2 killed, several injured in explosion at Illinois recycling plant
Two people were killed and more were injured after an explosion at a recycling plant in southern Illinois, Granite City police said. The bomb squad has been sent to the Totall Metal Recycling plant, AP said, citing local television. More explosions, perhaps from live ammunition rounds, are feared. More than 160 people work at the plant, which recycles everything from computers to automobiles. The company also indicated that it deals with the ammunition industry.
Omar al-Hasi appointed as PM after Libya’s ex-parliament reconvenes
Libya’s previous parliament reconvened on Monday to elect Islamist-backed Omar al-Hasi as prime minister, Reuters quoted a parliamentary spokesman as saying. Islamists had a strong representation in the former legislature, whose term ended with national elections in June. It has refused to acknowledge the legitimacy of its successor parliament, where liberals and federalists dominate.

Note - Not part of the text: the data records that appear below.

(* ===== verification/_CoqProject ===== *)
-Q . S2P
Prelude.v
Signed.v
BitManip.v
Opcode.v
InstrDecode.v
InstrDecodeFacts.v
DecodeCache.v
InstrTransform.v
Watchpoint.v
Core.v
CoreFacts.v
MemoryAccess.v
Coherence.v
CoreLimits.v
Refs.v
RingBuffer.v
Resource.v
Node.v
Routing.v
SSwitchRegs.v
RunnableQueue.v
SchedulerMap.v
StateMonad.v
Thread.v
SysState.v
Events.v
SysFacts.v
Timer.v
Sync.v
Chanend.v
ChanendFacts.v
ChannelWords.v
EventEnable.v
Exec.v
InstrData.v
InstrControl.v
ResourceOps.v
InstrResource.v
Execute.v
DataFacts.v
BitZip.v
DataExec.v
Alu.v
KernelEntry.v
Signal.v
PortState.v
Port.v
PortUse.v
PortFacts.v
PortSerial.v
SchedFrame.v
PortFrame.v
PortLocal.v
SystemRun.v
JitChecks.v
JitDriver.v
Syscalls.v
SyscallFacts.v
Device.v
UartRx.v
SPIFlash.v
EthernetPhy.v
SDRAM.v
PortArg.v
PortConnect.v
XE.v
Symbols.v
Boot.v
BootFacts.v
Overtake.v
PS2Keyboard.v
LCDScreen.v
Waveform.v
Config.v
EventPoller.v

At least 16 people killed by Israel air strikes on Gaza
Israeli air strikes pounded Gaza on Sunday, killing at least 16 people, AFP said. One of the strikes killed Hamas financial official Mohammed al-Ghul as he was traveling by car in Gaza City, Israel’s army and Gaza medics said. A later strike on northern Gaza reportedly killed a mother and four children from the same family, and the day’s death toll reached at least 16, including six children.

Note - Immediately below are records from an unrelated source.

(* ===== verification/Prelude.v ===== *)
(** * AXE: a verified model of the XCore emulator

    AXE executes programs for XMOS XS1 and XS2 processors.  A system is a set of nodes joined by
    links; a node holds cores; a core has memory, threads and resources (timers, channel ends,
    synchronisers, locks, ports, clock blocks).  A scheduler holds the threads and resources that
    have something to do, ordered by time; the threads are interpreted instruction by instruction
    through a cache of decoded instructions, whose entries a compiler may replace by machine code.
    This library translates that program into Gallina, one file per part, and proves what makes
    the parts correct.  Doc comments of the form [file:first-last name] above a definition give the
    lines of the C++ source it translates, relative to src/.

    ** How the code is modelled

    - A [w]-bit integer is an integer of [Z], wrapped ([u8], [u16], [u32], [u64], [s32] below) where
      the code stores or converts it.  What C++ leaves undefined (an index out of bounds, a failed
      assertion, a null pointer, [abort], an uninitialised variable that is read, signed overflow)
      is [None]; a member that the code does not initialise is taken from an arbitrary value
      ([junk]).
    - A pointer to a resource or a core is a name ([Refs]); the system is a record of finite maps
      from names to the members of the object ([SysState]).  Code that changes the system runs in
      the state-and-failure monad of [StateMonad]; the code of an instruction in the monad [X] of
      [Exec], which adds the local variables of the generated function and its early returns.
    - Recursion that is not structural has fuel.  Routing needs at most 17 + 4n steps for n nodes
      and insertion into the scheduler at most one step per element: theorems show that this is
      enough, and that no more steps change the result.  The loops of ZIP and UNZIP run 32 steps at
      most.  [Execute.run_loop] takes its number of instructions as an argument, since a thread may
      run forever.  The loops of a port over the edges of its clock take a number of steps; one per
      edge is enough ([PortFacts.port_lazy_update]).  A change on the pins of a port may reach other
      ports through clock blocks, ready signals and loopback connections and so come back: the depth of
      this nesting is an argument of [Port.pinsChange].  [SystemRun.system_run] takes the number of
      iterations of the main loop, since a system may run forever; [Syscalls.scanString] has one step
      per byte of the RAM, which is what it needs.  [XE.readHeaders] needs one step more than the file has
      sectors ([XE.xe_roundtrip]); a broken file can make the reader loop for ever ([XE.xe_endless]).
      The loops of a boot step over breakpoints take their number as an argument.

    ** The files

    - Prelude, Signed: machine integers, bits, arrays, automation.  BitManip: lib/BitManip.h and
      lib/CRC.h.
    - Opcode: the instruction set (formats, operands, sizes) of utils/instgen/InstructionGen.cpp.
      InstrDecode and InstrDecodeFacts: the decoder of lib/Instruction.cpp.  InstrTransform: the
      rewriting of decoded instructions.  DecodeCache: lib/DecodeCache.cpp.
    - Core, CoreFacts, MemoryAccess, Coherence, CoreLimits, Watchpoint: memory, the marks that tell
      which decoded instructions a write invalidates, breakpoints and watchpoints, loads and stores
      of instructions (lib/Core.h, lib/Core.cpp, lib/WatchpointManager.cpp).
    - Refs, RingBuffer, Resource: names, token buffers, identifiers and tables of resources.
    - Node, Routing, SSwitchRegs: links, routing between nodes, the control registers of a switch
      (lib/Node.cpp, lib/ProcessorNode.cpp, lib/PeripheralNode.cpp, lib/SSwitchCtrlRegs.cpp).
    - RunnableQueue, SchedulerMap: the scheduler, an intrusive doubly linked list, and its
      refinement to a map from names to wake-up times (lib/RunnableQueue.cpp).
    - StateMonad, Thread, SysState, Events, SysFacts, EventEnable: the state of the system, threads,
      scheduling, ownership, events and interrupts (lib/Thread.h, lib/Thread.cpp, lib/Resource.cpp,
      lib/SystemState.cpp).
    - Timer, Sync, Chanend, ChanendFacts, ChannelWords: timers, synchronisers and locks, channel
      ends and switches (lib/Timer.cpp, lib/Synchroniser.cpp, lib/Lock.cpp, lib/Chanend.cpp,
      lib/ChanEndpoint.cpp, lib/SSwitch.cpp).
    - Exec, InstrData, InstrControl, ResourceOps, InstrResource, Execute: the functions generated
      for the instructions, the declarations of the instructions, the operations on resources they
      call and the interpreter (utils/instgen/InstructionGen.cpp, lib/InstructionHelpers.cpp,
      lib/Thread.cpp).
    - DataFacts, BitZip, DataExec, Alu, KernelEntry: what the data instructions compute, and what a
      whole instruction does to the registers and the program counter.
    - Signal, PortState, Port, PortUse, PortFacts, PortSerial: signals and their edges, ports and
      clock blocks (lib/Signal.h, lib/Port.h, lib/Port.cpp, lib/ClockBlock.h, lib/ClockBlock.cpp).
      PortUse has the instances of [Events.PortEvents] and [ResourceOps.PortOps], the classes through
      which the rest of the system, written before the ports, calls them; PortLocal proves what the rest relies
      on of them ([Events.PortEventsOk], [EventEnable.PortEnableOk]).
    - SchedFrame, PortFrame, SystemRun: the main loop (lib/SystemState.cpp, lib/Timeout.cpp), and what
      the instructions, resources and ports may do to the queue of the scheduler.
    - JitChecks: the placement of the memory checks of compiled code (lib/JITOptimize.cpp, and the part of
      lib/JIT.cpp that emits them).  JitDriver: the fragments that are compiled, what is emitted for them,
      the functions, the pointers through which they jump to each other and their deletion (lib/JIT.cpp).
    - Syscalls, SyscallFacts: the system calls of programs (lib/SyscallHandler.cpp).
    - Device, UartRx, SPIFlash, EthernetPhy, SDRAM, PS2Keyboard, LCDScreen: the devices on the pins of ports and the
      classes they are built from (the files of these names, lib/PortHandleClockMixin.h,
      lib/PortSignalTracker.cpp).  A device is a record of its members; an operation returns the list of
      the calls it makes to the scheduler and to the interfaces it drives.
    - PortArg, PortConnect: references to ports and the connections between slices of their pins
      (lib/PortArg.cpp, lib/PortNames.cpp, lib/PortAliases.cpp, lib/PortConnectionManager.cpp,
      lib/PortSplitter.cpp, lib/PortCombiner.cpp).
    - XE, Symbols, Boot, BootFacts: executable files, the symbols of an executable, and the sequence of
      steps by which a system boots (lib/XE.cpp, lib/SymbolInfo.cpp, lib/BootSequencer.cpp,
      lib/LoadedElf.cpp, lib/BreakpointManager.cpp).  Config: the system that the configuration in an
      executable file describes (lib/XEReader.cpp, lib/XMLUtils.cpp).
    - Overtake: the tracer that warns of packets that may overtake each other
      (lib/CheckPacketOvertakeTracer.cpp).  Waveform: the tracer that writes the levels on the pins of
      ports to a file (lib/WaveformTracer.cpp).  EventPoller: the events of the host
      (lib/SDLEventPoller.cpp).

    ** What is shown

    - Self-modifying code: whatever the sequence of stores, debugger writes, breakpoints and moves
      of the RAM, every decoded instruction in the cache is the decoding of the current memory
      ([Coherence.decode_cache_coherent]), and the next store into an instruction or a compiled fragment,
      anywhere in it, discards it; an invalidated range leaves no stale entry; a loaded
      word is the last stored one; decoding never reads outside the memory.
    - The decoder is inverse to the encodings of the formats, its operands are registers and
      immediates in range, and branches go to the addresses the manual gives.
    - The scheduler refines a priority map; routing terminates on every network and finds the
      route of the tables or reports that there is none; a packet reaches the channel end it is
      addressed to.
    - Channel ends: the two ends of a route agree on it and nobody else uses it; a word sent is the
      word received; requests to a switch are parsed as they were sent.
    - Threads: a barrier wakes all of its threads at the time of the last; a lock is handed to one
      thread at a time in order of arrival; a timer wakes a thread at the first tick that satisfies
      its condition; the lists of event-enabled resources are those of the resources that are owned
      and enabled.
    - Instructions: long arithmetic, division and its exceptions, saturation compute
      what they should; zip and unzip are inverse for groups of up to 8 bits (unzip is undefined for 16); the function
      generated for each arithmetic instruction with one result writes the value of a
      reference function [Alu.alu] to its destination and nothing else; in dual issue mode
      the two instructions of a bundle read the registers as they were before it; an exception
      followed by KRET returns to the instruction that raised it, with its exception data but not its status register.
    - Ports: the edges of a clock signal come one half period apart; bringing an idle output port without a ready mode up to date in one
      step does what stepping over the edges does (for a strobed port it does not); a word sent bit by bit is the word received.
    - The main loop: a run with a timeout runs nothing later than it and ends at it at the latest.
    - Compiled code: the memory checks placed for a fragment imply every check of the interpreter for
      accesses with an immediate offset, except those of LDDSP and STDSP, which are checked at another address; no jump between compiled functions, and no entry of the decode
      cache, leads to a function that has been deleted.
    - System calls: a program gets its arguments; opening takes the lowest free descriptor and
      closing gives it back; a write passes on the bytes of the buffer.
    - Devices: the bytes sent on a serial line are those that are printed; a flash memory answers the
      read command with the bytes of its file; a frame of the network comes back with a valid checksum; a
      burst of up to 8 words written to the memory chip is read back; the keyboard sends the codes of a key in frames that
      are stable at the edges of its clock; a frame that is sent to the screen is shown.
    - Connections: a reference to a port that is printed is read back; slices of ports that are connected
      carry the levels, whatever their number and the order in which they are connected.
    - Starting: the links of the configuration lead to each other; an executable file that was written is read back; its stages become the steps of
      the boot sequence; the segments of an executable are put into memory and no stale instruction stays in
      the decode cache.
    - Tracers: the overtake tracer warns exactly of the packets that differ with no acknowledgement in
      between; a file of waveforms is read back as the changes that were traced.
    - Defects: theorems about what the code does where it does not do what it means to (the
      compiled store of two words, breakpoints in ROM, the routing table of nodes with several
      cores, the registers of a link, the time stamp of an input port, the compiled access with an index
      register, the compiled access to a doubleword on the stack, UNZIP with groups of 16 bits, the time a strobed port waits for, bytes read over cached instructions, buffers that wrap around, programs of several
      stages started from flash, reading of a broken executable that does not end, waveforms of a
      clock that stops, negative numbers of links, code that is overwritten while it is only the target
      of a compiled jump).

    ** What is not modelled

    In [Port], the devices on the pins of a port and the addresses by which the sets of ports are
    ordered are parameters (class [PortState.PortEnv]), and so is what a device does when the main loop
    runs it; the devices are modelled on their own, with the calls they make, and calls that come back
    into a device while it makes a call are not modelled.  The host operating system is the class
    [Syscalls.Host], the library that reads ELF files the class [Boot.ElfLib], the one that reads XML the
    class [Config.XmlLib], the network a parameter of [EthernetPhy].  For the interpreter the JIT compiler is a
    parameter (class [Exec.Jit]), since it generates code through LLVM, which is not modelled: JitDriver
    has the code that is emitted as data.  Not modelled are the
    tracers that only print or count, the window in which the screen is shown, network taps, the
    registry and the properties of devices, the command line and the contents of the boot ROMs. *)

From stdpp Require Import base list numbers option.
From Stdlib Require Import ZArith Lia Btauto.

Syria govt ready to cooperate in anti-terror fight – FM
The Syrian government is ready to cooperate with international and regional efforts to fight terror, Reuters quoted the Syrian foreign minister, Walid al-Moualem, as saying on Monday. Asked if Syria was ready to cooperate with the US and Britain, he said: “They are welcome.” However, the minister warned in that case the efforts must be coordinated with Damascus. Moualem, speaking on Syrian state TV, also condemned the killing of US journalist James Foley, who was executed by the Islamic State.
French PM Valls presents govt resignation to president
France’s Prime Minister Manuel Valls presented the resignation of his government to the president on Monday, Reuters reported. Francois Hollande’s office said a new government would be formed on Tuesday in line with the direction the president “has defined for our country.” The resignation comes a day after leftist Economy Minister Arnaud Montebourg called for new economic policies and questioned Germany’s “obsession” with budgetary rigor.
Japan to name criteria before offering unapproved Ebola drug
Japan could offer an unapproved drug under certain circumstances to help treat the deadly Ebola virus, Reuters said. “Medical professionals could make a request for T-705 in an emergency even before a decision by the World Health Organization (WHO),” Chief Cabinet Secretary Yoshihide Suga said. “In that case, we would like to respond under certain criteria.” Tokyo will cooperate with the WHO and is ready to make an international contribution. Japan’s Fujifilm Holdings Corp and US’s MediVector are in talks with the US Food and Drug Administration to submit an application to expand the use of the influenza drug T-705, or favipiravir, as a treatment for Ebola.
At least 10 killed in India temple stampede
At least 10 people were killed and scores injured in a stampede at a Hindu temple in central India, AFP reported. As hundreds of pilgrims were gathering early at a holy hill in the Chitrakoot area of Madhya Pradesh state, some fell down, sparking panic. A stampede broke out around 5:30 local time, “where five women and five men have died,” police said. The incident took place at Kamtanath Pahad temple on Kamadgiri hill in Chitrakoot, about 520km from state capital Bhopal, when some Hindu devotees were reportedly rolling on the ground as part of rituals for the full moon day of Somvati Amavasya to honor Lord Shiva.